• [What this task involves]:
In the entries that follow, the line with "(** A file that agrees" opens the range and the line with "Proof. intros Ha" closes it; repeat that range exactly, both lines included.

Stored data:

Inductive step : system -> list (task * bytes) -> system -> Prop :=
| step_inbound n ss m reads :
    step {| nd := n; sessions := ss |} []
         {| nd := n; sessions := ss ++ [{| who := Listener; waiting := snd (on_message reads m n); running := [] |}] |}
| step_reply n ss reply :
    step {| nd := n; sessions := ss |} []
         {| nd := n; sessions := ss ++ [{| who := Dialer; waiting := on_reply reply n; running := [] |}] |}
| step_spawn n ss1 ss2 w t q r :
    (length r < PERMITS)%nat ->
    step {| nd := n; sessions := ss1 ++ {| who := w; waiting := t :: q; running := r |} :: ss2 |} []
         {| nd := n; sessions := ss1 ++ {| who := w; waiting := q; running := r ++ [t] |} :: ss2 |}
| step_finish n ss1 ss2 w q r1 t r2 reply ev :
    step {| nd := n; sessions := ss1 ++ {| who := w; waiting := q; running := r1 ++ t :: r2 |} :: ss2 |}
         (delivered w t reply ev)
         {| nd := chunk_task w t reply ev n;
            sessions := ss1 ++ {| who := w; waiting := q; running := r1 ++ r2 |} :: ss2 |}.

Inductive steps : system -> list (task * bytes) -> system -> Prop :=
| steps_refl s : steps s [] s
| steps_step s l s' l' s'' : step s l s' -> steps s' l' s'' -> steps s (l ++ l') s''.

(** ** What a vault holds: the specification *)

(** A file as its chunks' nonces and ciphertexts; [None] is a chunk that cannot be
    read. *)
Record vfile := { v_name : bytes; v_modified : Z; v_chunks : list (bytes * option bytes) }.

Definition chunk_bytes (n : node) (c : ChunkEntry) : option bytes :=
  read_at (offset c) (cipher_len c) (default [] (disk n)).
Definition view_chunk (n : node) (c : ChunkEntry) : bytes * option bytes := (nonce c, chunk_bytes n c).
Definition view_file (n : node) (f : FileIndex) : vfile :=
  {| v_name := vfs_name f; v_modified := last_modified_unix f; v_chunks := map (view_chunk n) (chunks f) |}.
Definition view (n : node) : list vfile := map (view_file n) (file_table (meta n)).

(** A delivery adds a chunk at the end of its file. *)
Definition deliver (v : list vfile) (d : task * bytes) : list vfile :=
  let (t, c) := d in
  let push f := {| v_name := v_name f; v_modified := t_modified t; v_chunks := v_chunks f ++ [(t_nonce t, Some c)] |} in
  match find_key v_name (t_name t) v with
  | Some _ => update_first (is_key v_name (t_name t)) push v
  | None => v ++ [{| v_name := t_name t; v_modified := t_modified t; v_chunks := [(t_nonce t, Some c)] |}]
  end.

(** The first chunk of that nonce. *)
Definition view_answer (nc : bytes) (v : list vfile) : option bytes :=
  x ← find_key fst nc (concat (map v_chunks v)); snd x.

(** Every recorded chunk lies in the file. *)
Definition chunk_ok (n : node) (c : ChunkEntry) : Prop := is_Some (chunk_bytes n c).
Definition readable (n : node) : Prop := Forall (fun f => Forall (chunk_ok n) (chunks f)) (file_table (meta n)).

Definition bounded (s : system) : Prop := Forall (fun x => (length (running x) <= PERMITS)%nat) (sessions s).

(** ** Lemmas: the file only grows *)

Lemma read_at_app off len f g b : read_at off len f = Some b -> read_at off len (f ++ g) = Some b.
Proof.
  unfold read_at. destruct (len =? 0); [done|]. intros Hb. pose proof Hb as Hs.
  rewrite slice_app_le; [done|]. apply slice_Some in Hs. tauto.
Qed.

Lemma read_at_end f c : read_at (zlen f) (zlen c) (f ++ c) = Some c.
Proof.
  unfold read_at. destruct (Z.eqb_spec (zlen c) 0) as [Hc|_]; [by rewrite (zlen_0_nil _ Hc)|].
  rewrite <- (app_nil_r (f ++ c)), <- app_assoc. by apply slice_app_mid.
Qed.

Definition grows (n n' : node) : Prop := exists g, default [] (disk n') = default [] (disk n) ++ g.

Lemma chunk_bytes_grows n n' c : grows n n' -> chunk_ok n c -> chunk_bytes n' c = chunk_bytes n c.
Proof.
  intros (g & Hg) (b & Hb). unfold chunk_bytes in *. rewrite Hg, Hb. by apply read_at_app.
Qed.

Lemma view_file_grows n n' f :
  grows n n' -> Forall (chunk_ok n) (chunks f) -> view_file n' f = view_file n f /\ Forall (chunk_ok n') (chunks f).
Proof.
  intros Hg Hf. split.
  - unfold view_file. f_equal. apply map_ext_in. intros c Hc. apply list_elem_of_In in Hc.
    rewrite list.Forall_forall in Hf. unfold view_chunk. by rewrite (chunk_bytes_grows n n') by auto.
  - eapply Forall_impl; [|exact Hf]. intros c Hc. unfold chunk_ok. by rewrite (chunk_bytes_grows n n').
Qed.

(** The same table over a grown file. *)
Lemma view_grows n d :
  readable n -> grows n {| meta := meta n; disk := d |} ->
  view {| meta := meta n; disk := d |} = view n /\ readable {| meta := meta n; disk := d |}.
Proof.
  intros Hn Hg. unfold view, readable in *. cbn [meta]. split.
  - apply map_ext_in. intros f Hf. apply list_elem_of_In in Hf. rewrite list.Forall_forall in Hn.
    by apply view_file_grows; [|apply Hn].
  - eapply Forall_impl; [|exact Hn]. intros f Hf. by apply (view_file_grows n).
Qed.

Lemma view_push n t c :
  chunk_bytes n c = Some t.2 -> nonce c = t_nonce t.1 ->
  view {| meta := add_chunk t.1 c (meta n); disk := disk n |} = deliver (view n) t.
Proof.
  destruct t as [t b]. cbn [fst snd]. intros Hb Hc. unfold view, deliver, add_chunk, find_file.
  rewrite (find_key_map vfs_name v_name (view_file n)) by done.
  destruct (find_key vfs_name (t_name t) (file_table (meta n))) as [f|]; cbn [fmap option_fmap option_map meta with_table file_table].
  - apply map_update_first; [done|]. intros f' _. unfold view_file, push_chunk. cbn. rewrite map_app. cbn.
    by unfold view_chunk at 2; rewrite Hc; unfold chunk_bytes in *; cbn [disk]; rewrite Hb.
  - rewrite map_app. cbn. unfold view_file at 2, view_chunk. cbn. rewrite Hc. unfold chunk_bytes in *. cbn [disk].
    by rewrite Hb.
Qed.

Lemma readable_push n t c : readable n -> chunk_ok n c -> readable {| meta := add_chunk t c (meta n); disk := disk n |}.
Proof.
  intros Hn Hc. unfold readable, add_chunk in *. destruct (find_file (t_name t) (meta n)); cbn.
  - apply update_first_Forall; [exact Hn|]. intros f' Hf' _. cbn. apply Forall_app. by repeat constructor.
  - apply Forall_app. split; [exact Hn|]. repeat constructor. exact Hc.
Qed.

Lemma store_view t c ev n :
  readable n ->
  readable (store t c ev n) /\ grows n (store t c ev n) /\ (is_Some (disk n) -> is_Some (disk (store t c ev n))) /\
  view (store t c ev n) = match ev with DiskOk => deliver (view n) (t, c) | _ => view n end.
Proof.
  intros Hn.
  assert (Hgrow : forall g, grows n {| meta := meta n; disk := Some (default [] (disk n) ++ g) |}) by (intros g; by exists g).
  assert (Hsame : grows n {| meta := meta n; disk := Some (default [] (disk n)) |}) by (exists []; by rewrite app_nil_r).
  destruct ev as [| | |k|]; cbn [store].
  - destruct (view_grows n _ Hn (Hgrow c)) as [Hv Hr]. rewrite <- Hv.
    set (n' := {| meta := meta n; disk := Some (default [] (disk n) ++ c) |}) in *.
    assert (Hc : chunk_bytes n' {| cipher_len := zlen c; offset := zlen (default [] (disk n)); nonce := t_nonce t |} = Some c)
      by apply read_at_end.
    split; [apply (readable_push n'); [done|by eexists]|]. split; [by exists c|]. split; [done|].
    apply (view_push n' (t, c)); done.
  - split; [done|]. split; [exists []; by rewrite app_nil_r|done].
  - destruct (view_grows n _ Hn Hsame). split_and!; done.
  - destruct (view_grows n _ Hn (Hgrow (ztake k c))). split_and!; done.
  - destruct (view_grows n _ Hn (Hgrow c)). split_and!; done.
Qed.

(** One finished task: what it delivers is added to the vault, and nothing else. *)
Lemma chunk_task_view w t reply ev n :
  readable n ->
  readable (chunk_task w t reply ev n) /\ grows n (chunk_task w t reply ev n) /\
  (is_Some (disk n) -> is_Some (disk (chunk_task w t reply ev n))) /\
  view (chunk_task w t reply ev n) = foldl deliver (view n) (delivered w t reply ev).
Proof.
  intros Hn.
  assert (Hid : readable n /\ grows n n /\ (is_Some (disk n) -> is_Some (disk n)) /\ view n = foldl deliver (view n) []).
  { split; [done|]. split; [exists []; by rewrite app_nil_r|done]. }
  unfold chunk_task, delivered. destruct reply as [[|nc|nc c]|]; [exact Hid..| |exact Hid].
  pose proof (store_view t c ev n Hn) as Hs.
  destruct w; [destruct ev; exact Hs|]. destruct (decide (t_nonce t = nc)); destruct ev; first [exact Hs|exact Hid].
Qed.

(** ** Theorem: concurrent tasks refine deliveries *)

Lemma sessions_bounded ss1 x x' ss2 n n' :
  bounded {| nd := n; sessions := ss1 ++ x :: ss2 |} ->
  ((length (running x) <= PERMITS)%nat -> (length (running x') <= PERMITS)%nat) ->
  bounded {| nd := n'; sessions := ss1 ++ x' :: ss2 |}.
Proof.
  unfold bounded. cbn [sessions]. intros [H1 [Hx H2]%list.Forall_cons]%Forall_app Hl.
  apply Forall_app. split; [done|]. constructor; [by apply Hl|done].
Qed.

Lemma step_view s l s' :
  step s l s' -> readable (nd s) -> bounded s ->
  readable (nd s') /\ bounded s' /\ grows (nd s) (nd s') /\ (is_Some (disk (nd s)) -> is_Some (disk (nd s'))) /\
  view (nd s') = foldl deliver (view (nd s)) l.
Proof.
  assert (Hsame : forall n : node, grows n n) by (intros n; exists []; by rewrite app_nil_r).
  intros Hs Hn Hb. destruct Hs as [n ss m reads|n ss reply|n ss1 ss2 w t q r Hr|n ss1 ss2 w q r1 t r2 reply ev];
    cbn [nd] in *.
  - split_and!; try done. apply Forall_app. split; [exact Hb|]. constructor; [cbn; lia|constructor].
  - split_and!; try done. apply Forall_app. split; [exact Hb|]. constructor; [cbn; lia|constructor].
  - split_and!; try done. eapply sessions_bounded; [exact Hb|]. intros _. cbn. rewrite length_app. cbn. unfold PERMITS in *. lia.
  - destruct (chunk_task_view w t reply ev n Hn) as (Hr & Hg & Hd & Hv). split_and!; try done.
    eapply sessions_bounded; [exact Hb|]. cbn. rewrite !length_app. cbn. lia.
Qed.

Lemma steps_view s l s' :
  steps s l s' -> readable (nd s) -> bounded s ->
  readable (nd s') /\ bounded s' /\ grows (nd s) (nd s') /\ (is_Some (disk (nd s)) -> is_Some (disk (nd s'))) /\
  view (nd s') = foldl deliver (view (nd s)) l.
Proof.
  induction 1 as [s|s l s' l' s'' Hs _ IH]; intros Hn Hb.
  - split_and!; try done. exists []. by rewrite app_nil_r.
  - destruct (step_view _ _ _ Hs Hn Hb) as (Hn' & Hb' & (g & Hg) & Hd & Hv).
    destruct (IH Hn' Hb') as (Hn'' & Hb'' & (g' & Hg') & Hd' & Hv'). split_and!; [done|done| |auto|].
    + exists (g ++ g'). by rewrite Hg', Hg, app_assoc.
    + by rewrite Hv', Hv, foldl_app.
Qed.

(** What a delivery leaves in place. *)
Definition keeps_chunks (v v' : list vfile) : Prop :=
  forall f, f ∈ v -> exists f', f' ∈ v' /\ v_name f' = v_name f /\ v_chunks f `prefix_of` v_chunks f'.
==
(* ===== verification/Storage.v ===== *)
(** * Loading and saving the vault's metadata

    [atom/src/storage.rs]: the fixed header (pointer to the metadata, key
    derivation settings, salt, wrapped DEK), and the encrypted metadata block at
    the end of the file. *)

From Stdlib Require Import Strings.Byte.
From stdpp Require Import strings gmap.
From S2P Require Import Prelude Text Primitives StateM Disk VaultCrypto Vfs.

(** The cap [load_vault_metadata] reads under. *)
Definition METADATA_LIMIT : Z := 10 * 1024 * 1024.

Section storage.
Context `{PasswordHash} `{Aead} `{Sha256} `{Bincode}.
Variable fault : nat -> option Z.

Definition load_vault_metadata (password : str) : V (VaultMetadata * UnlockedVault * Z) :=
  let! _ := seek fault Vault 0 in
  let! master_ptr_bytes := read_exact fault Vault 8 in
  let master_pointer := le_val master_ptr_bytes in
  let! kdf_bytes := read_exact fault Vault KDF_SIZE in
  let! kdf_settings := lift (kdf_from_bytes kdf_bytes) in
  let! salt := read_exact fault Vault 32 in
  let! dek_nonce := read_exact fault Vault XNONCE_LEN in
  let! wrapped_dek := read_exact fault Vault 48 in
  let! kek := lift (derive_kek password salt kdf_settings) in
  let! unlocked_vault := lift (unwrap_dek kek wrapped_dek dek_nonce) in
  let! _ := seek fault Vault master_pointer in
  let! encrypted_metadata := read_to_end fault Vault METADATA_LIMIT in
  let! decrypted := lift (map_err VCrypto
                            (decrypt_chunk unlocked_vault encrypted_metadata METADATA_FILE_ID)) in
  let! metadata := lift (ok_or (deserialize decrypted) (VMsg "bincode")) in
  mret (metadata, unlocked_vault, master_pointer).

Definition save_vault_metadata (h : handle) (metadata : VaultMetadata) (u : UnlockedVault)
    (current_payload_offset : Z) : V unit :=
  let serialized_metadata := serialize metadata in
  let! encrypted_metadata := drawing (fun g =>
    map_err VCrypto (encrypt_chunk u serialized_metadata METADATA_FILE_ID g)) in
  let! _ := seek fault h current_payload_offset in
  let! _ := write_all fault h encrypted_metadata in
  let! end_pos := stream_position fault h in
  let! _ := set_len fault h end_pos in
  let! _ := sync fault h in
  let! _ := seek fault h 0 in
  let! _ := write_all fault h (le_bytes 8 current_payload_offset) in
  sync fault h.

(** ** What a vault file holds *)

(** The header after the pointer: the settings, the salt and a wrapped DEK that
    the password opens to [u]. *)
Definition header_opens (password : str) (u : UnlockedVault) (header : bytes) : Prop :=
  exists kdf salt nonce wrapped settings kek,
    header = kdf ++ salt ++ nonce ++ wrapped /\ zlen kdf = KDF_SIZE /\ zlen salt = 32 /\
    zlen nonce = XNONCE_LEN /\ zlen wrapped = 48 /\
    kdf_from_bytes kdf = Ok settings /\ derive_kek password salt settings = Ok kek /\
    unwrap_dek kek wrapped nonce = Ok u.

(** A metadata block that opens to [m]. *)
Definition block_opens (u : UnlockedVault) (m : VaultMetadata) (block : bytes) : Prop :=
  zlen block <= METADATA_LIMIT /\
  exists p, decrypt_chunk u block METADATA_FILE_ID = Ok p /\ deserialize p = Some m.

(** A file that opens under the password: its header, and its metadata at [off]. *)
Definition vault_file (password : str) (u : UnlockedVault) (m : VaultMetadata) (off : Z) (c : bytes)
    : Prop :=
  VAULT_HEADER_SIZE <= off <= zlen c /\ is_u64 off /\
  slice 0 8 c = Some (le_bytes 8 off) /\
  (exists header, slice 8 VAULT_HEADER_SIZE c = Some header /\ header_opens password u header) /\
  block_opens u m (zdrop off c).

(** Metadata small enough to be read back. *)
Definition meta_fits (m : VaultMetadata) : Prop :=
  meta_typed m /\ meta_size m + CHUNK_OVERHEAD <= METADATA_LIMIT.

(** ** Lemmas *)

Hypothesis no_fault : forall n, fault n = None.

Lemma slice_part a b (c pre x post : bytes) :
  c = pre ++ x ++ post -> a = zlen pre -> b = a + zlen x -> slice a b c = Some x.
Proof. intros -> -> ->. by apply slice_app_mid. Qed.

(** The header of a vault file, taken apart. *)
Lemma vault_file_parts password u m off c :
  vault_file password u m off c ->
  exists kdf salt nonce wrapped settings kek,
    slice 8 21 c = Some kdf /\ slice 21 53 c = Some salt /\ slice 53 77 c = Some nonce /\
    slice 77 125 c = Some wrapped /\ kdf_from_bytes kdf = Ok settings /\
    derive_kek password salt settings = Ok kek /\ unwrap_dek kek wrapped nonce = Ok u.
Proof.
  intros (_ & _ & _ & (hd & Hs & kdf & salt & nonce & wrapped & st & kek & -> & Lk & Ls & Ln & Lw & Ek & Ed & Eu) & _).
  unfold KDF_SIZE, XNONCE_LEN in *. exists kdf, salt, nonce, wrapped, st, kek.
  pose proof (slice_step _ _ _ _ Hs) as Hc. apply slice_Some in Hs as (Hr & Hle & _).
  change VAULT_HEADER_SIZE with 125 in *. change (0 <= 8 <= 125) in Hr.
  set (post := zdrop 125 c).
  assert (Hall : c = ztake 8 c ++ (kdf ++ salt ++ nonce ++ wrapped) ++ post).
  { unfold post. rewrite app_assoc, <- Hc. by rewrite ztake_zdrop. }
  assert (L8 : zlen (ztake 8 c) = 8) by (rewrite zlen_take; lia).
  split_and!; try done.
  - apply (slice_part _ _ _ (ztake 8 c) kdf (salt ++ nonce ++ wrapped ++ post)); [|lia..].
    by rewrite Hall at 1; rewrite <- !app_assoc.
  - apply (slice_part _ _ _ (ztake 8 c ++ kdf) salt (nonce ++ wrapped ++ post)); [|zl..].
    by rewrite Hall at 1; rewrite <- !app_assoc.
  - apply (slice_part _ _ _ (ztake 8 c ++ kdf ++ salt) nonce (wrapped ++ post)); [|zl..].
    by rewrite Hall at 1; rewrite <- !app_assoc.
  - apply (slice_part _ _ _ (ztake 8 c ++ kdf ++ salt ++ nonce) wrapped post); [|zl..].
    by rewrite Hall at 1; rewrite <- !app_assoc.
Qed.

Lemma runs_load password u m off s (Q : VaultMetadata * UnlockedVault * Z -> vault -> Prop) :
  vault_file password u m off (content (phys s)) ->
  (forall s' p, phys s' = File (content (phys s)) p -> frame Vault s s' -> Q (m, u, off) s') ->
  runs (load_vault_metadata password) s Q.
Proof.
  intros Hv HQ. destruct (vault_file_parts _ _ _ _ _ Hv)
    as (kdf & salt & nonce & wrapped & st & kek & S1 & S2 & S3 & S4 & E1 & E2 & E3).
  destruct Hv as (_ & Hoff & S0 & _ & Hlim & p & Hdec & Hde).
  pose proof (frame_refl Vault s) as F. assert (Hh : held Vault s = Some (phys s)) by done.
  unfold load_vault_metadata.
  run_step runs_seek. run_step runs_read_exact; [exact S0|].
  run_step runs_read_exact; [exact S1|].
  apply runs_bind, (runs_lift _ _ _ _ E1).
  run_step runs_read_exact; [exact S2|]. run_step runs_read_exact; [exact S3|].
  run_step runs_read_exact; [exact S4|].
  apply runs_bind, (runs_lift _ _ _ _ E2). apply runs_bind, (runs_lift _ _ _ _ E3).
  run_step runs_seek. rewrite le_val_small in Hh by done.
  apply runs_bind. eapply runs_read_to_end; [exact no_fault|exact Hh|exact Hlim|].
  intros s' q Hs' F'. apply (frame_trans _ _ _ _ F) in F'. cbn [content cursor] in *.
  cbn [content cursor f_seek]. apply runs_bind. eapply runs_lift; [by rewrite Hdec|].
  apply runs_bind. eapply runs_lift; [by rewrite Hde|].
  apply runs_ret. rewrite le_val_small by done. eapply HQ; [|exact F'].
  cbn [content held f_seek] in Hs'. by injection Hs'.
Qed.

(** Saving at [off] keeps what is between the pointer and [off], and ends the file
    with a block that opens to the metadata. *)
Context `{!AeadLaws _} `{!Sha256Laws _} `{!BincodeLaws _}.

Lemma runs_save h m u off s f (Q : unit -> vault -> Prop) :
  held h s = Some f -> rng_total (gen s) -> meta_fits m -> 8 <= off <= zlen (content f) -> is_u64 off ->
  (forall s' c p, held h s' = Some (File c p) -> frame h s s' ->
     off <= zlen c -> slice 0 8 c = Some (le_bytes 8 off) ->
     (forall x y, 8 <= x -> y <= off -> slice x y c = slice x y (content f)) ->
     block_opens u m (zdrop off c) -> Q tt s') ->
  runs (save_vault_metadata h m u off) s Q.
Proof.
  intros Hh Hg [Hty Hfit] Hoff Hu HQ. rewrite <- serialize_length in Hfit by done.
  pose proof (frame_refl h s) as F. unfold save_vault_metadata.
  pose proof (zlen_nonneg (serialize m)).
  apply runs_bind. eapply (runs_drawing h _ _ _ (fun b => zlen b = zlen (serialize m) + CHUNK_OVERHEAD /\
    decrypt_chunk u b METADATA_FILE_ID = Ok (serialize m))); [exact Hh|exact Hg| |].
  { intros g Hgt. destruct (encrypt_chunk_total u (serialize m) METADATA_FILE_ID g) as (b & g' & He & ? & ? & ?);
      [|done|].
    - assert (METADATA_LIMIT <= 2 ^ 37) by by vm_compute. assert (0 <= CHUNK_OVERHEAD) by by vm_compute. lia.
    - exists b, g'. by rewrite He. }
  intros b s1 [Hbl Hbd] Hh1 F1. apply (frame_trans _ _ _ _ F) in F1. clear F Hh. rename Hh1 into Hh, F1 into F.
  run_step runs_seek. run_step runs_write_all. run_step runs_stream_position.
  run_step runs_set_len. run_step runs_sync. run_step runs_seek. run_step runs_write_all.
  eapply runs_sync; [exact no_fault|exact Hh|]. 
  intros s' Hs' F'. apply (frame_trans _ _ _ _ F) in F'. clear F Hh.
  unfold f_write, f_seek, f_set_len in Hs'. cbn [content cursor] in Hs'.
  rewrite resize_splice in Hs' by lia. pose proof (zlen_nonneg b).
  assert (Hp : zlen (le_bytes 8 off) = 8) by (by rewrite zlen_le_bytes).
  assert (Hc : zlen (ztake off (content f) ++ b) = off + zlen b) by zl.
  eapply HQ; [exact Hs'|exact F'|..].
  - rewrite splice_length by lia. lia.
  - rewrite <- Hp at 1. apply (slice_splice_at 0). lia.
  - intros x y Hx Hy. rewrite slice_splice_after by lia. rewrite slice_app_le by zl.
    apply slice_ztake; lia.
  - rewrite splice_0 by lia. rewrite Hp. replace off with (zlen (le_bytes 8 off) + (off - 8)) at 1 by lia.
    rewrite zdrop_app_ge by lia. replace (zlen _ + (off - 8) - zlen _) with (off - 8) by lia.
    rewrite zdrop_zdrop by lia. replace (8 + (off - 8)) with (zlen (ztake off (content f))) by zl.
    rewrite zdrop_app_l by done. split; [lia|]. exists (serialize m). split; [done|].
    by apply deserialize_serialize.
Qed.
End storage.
==
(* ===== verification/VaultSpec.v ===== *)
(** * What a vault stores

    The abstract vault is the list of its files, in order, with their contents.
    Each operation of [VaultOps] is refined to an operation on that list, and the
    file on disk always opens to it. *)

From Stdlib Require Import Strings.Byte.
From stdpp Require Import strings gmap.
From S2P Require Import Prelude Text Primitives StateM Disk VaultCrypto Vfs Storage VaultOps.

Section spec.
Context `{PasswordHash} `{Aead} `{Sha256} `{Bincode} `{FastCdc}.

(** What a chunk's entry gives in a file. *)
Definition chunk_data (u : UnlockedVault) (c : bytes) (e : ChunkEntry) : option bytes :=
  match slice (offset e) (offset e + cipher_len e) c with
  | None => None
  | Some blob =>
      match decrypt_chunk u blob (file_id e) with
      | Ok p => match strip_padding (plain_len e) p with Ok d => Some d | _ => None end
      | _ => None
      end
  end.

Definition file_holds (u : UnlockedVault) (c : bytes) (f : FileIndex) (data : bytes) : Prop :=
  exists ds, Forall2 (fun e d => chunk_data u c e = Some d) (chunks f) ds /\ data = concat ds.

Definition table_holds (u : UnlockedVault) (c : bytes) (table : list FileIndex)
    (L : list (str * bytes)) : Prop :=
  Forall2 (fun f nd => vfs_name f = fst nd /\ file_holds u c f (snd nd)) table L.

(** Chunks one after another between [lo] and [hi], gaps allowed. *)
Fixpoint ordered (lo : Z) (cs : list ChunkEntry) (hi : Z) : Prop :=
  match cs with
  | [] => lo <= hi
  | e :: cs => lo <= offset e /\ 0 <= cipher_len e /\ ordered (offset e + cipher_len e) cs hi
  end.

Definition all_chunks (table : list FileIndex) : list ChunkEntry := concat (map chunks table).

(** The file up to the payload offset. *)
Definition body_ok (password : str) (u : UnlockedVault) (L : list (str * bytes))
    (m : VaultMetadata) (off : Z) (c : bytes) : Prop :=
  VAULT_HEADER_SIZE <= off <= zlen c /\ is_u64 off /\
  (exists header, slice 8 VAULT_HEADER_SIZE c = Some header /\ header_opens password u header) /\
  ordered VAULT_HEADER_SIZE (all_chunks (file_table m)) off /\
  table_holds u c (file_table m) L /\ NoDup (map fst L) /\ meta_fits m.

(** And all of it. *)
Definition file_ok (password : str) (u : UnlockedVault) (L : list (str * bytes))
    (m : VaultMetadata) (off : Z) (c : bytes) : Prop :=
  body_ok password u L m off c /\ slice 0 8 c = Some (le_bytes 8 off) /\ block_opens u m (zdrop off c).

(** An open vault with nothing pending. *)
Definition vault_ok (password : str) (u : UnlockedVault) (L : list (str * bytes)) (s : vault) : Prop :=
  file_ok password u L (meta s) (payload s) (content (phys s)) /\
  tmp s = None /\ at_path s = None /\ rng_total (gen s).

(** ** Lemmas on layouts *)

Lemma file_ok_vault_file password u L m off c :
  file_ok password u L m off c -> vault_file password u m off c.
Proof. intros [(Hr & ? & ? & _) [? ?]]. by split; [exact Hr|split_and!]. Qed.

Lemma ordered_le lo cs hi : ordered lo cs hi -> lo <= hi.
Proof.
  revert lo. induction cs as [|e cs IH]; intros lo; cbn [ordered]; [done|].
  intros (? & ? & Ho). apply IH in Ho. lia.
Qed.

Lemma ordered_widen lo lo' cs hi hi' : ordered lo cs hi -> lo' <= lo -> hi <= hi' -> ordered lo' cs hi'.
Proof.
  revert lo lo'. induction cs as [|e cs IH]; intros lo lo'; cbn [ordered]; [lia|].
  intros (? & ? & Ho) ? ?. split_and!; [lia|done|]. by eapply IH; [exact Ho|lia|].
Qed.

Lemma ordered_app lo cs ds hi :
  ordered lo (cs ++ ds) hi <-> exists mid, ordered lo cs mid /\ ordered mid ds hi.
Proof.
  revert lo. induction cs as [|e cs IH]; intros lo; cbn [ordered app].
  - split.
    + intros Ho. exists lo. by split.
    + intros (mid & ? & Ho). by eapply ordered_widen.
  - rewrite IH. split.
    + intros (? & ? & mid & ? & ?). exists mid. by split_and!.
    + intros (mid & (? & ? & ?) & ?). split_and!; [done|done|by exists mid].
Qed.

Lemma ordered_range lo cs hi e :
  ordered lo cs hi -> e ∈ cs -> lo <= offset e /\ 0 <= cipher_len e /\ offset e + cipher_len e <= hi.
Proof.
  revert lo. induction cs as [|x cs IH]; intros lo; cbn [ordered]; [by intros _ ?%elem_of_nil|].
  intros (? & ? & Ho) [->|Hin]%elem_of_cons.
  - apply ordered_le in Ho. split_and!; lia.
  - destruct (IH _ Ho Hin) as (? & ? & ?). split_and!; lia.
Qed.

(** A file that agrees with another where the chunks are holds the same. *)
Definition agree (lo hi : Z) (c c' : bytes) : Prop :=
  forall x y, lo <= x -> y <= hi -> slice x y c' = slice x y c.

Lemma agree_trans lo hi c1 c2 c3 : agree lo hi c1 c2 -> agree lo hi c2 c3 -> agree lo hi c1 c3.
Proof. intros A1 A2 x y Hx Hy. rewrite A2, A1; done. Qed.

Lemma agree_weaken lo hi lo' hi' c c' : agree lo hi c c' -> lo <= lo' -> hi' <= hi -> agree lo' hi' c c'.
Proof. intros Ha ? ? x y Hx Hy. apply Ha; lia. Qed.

• [Result below]:
(** A file that agrees with another where the chunks are holds the same. *)
Definition agree (lo hi : Z) (c c' : bytes) : Prop :=
  forall x y, lo <= x -> y <= hi -> slice x y c' = slice x y c.

Lemma agree_trans lo hi c1 c2 c3 : agree lo hi c1 c2 -> agree lo hi c2 c3 -> agree lo hi c1 c3.
Proof. intros A1 A2 x y Hx Hy. rewrite A2, A1; done. Qed.

Lemma agree_weaken lo hi lo' hi' c c' : agree lo hi c c' -> lo <= lo' -> hi' <= hi -> agree lo' hi' c c'.
Proof. intros Ha ? ? x y Hx Hy. apply Ha; lia. Qed.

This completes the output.